For any topological space $X$ one can consider the so called frame of all open subsets of $X$ to be denoted by $\mathcal{O}(X)$. If $f:X \to Y$ is continuous taking the inverse image we get the morphism between frames $\mathcal{O}(f): \mathcal{O}(Y) \to \mathcal{O}(X)$. In this manner we obtain a contravariant functor. On the other side, for a frame $F$ one can define the space $Pt(F)$ of points of $F$ to be $Hom(F,\{0,1\})$ declaring all the sets of the form $\Phi(U):=\{p \in Pt(F): p(U)=1\}$ as opens. If $g:F \to G$ is a frame morphism we get a continuous map in the opposite direction $Pt(g):Pt(G) \to Pt(F)$ by $Pt(g)(q)=q \circ g$.
A topological space $X$ is called sober if any irreducible subset $A$ of $X$ is a closure of the unique point. This is equivalent to the condition that the map $\delta:X \to Pt(\mathcal{O}(X))$ is a homeomorphism where $\delta_x(U):=1$ if $x \in U$ and $0$ otherwise.

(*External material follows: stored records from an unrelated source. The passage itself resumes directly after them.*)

(** * run_vqa.py: the VQA fine-tuning runner, embedded and verified

    A shallow embedding of [src/run_vqa.py]: the tensor helpers
    ([instance_bce_with_logits], [compute_score_with_logits]), the learning
    rate schedule ([lr_lambda_update]), the evaluator ([evaluate]) and the
    control flow of [main] (start-up checks, dataset loading, optimizer
    construction, the epoch / micro-batch loop).

    Conventions.
    - Python [int] is [Z]; Python and torch floating point scalars are read as
      exact rationals [Q] (an idealisation: rounding is not modelled), compared
      with [==].  The one place where a float is turned back into an [int]
      (line 281) is the exception: there the binary64 quotient is asked of
      the machine ([float_div]).
    - A 2-dimensional tensor is a [list (list Q)], one inner list per row.
    - A Python exception is a constructor of [exn]; code that can raise
      returns a [result].
    - Calls that leave the file and change something (the model, the
      optimizer, the dashboard, the file system) are recorded as [event]s, in
      program order; what the program reads from outside (does a path exist,
      the size of the process group) is a function of the state of the
      world. *)

From Stdlib Require Import ZArith QArith Qround Qabs List Lia Lqa Bool Ascii.
From stdpp Require Import base option list gmap strings pretty.

Local Open Scope Z_scope.

(** ** Exceptions and results *)

Inductive exn : Type :=
| ValueError
| NameError
| AssertionError
| ZeroDivisionError
| TypeError
| RuntimeError
| OverflowError.

Inductive result (A : Type) : Type :=
| Ok (a : A)
| Raise (e : exn).
Arguments Ok {A} a.
Arguments Raise {A} e.

Definition rbind {A B} (r : result A) (f : A -> result B) : result B :=
  match r with
  | Ok a => f a
  | Raise e => Raise e
  end.

Declare Scope result_scope.
Delimit Scope result_scope with res.
Notation "'try' x <- r ; k" := (rbind r (fun x => k))
  (at level 10, x name, r at level 100, k at level 200) : result_scope.
Local Open Scope result_scope.

Fixpoint rmap {A B} (f : A -> result B) (l : list A) : result (list B) :=
  match l with
  | [] => Ok []
  | a :: l' => try b <- f a; try bs <- rmap f l'; Ok (b :: bs)
  end.

(** ** Tensors *)

Definition matrix : Type := list (list Q).

(** [Tensor.sum()] of a flat tensor. *)
Definition Qsum (l : list Q) : Q := fold_right Qplus 0%Q l.

(** [Tensor.sum()] of a matrix. *)
Definition msum (m : matrix) : Q := Qsum (concat m).

(** [Tensor.size(0)] and [Tensor.size(1)]. *)
Definition size0 (m : matrix) : nat := length m.
Definition size1 (m : matrix) : nat := length (hd [] m).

Take $X$ to be any topological space (not necessarilly sober). Then even the map $\delta$ need not to be homeomorphism, still $\mathcal{O}(\delta):\mathcal{O}(Pt(\mathcal{O}(X))) \to \mathcal{O}(X)$ is an isomorphism of frames. This isomorphism turns out to be equal to $\Phi^{-1}$. In particular $\mathcal{O}(X)$ is always spatial (see below).

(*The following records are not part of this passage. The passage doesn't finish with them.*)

(** The string [sanitizeFilename] builds before it looks whether it is
    empty. *)
Lemma sanitized_is_clean (filename : jsstring) :
  let sanitized :=
    drop_trailing is_underscore
      (collapse_runs is_space_or_underscore false
         (drop_leading is_dot
            (trim
               (remove_dotdot
                  (remove_all is_path_separator
                     (remove_all is_control filename)))))) in
  forallb (fun c => negb (is_control c)) sanitized = true
  /\ forallb (fun c => negb (is_path_separator c)) sanitized = true
  /\ forallb (fun c => negb (is_space c)) sanitized = true
  /\ no_pair is_dot sanitized = true
  /\ no_pair is_underscore sanitized = true
  /\ not_leading is_dot sanitized = true
  /\ not_trailing is_underscore sanitized = true.
Proof.
  cbv zeta. unfold trim.
  set (s1 := remove_all is_control filename).
  set (s2 := remove_all is_path_separator s1).
  set (s3 := remove_dotdot s2).
  set (s3' := drop_leading is_space s3).
  set (s4 := drop_trailing is_space s3').
  set (s5 := drop_leading is_dot s4).
  set (s6 := collapse_runs is_space_or_underscore false s5).
  set (sanitized := drop_trailing is_underscore s6).
  destruct (drop_leading_suffix is_space s3) as [t3 E3]. fold s3' in E3.
  destruct (drop_trailing_prefix is_space s3') as [t4 E4]. fold s4 in E4.
  destruct (drop_leading_suffix is_dot s4) as [t5 E5]. fold s5 in E5.
  destruct (drop_trailing_prefix is_underscore s6) as [t7 E7].
  fold sanitized in E7.
  assert (In5 : forall x, In x s5 -> In x s2).
  { intros x Hx. apply remove_dotdot_members. fold s3.
    rewrite E3. apply in_or_app. right.
    rewrite E4. apply in_or_app. left.
    rewrite E5. apply in_or_app. now right. }
  assert (In7 : forall x, In x sanitized ->
                          x = 95%N \/ (In x s2 /\ is_space_or_underscore x = false)).
  { intros x Hx.
    assert (Hx6 : In x s6) by (rewrite E7; apply in_or_app; now left).
    destruct (collapse_members _ _ _ _ Hx6) as [E | [H5 Hc]]; [now left |].
    right. split; [now apply In5 | exact Hc]. }
  assert (Np3 : no_pair is_dot s5 = true).
  { pose proof (remove_dotdot_no_pair s2) as H. fold s3 in H.
    rewrite E3 in H. apply no_pair_app in H as [_ H].
    rewrite E4 in H. apply no_pair_app in H as [H _].
    rewrite E5 in H. now apply no_pair_app in H as [_ H]. }
  split; [| split; [| split; [| split; [| split; [| split]]]]].
  - apply forallb_forall. intros x Hx.
    destruct (In7 x Hx) as [-> | [H2 _]]; [reflexivity |].
    apply filter_In in H2 as [H1 _]. now apply filter_In in H1 as [_ H1].
  - apply forallb_forall. intros x Hx.
    destruct (In7 x Hx) as [-> | [H2 _]]; [reflexivity |].
    now apply filter_In in H2 as [_ H2].
  - apply forallb_forall. intros x Hx.
    destruct (In7 x Hx) as [-> | [_ Hc]]; [reflexivity |].
    unfold is_space_or_underscore in Hc. apply orb_false_elim in Hc as [Hc _].
    now rewrite Hc.
  - pose proof (collapse_no_pair is_space_or_underscore is_dot s5 eq_refl
                  false Np3) as H.
    fold s6 in H. rewrite E7 in H. now apply no_pair_app in H as [H _].
  - destruct (collapse_no_pair_underscore s5 false) as [H _].
    fold s6 in H. rewrite E7 in H. now apply no_pair_app in H as [H _].
  - pose proof (collapse_not_leading is_space_or_underscore is_dot s5 eq_refl
                  (drop_leading_not_leading is_dot s4)) as H.
    fold s6 in H. rewrite E7 in H. now apply not_leading_app in H.
  - apply drop_trailing_not_trailing.
Qed.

Now we would like to repeat the argument but for the other direction: we call a frame $F$ to be spatial if the following condition holds: if it is not true that $a \leq b$ in $F$ then there exists $p \in Pt(F)$ such that $p(a)=1$ and $p(b)=0$. Now it is not true that for any frame $F$ the map $Pt(\Phi)$ is always a homeomorphism: it is $\iff$ $Pt(\Phi)$ is surjective $\iff \Phi$ is injective $\iff F$ is spatial. In this case $Pt(\Phi)=\delta^{-1}$.
Question 1: Is the above reasoning concerning spatiality of $F$ correct?
In particular it is not true that always (i.e. for any frame $F$-not necessarily spatial) $Pt(F)$ is isomorphic to $Pt(\mathcal{O}(Pt(F)))$: it happens precisely when $F$ is spatial which holds iff $Pt(F)$ is sober. I'm pretty sure that I am missing something here: so let me ask
Question 2: Is the space $Pt(F)$ always sober? Is it true that always $Pt(F) \cong Pt(\mathcal{O}(Pt(F)))$ or it is true precisely when $F$ is spatial?
I would be grateful if someone can clarify these issues.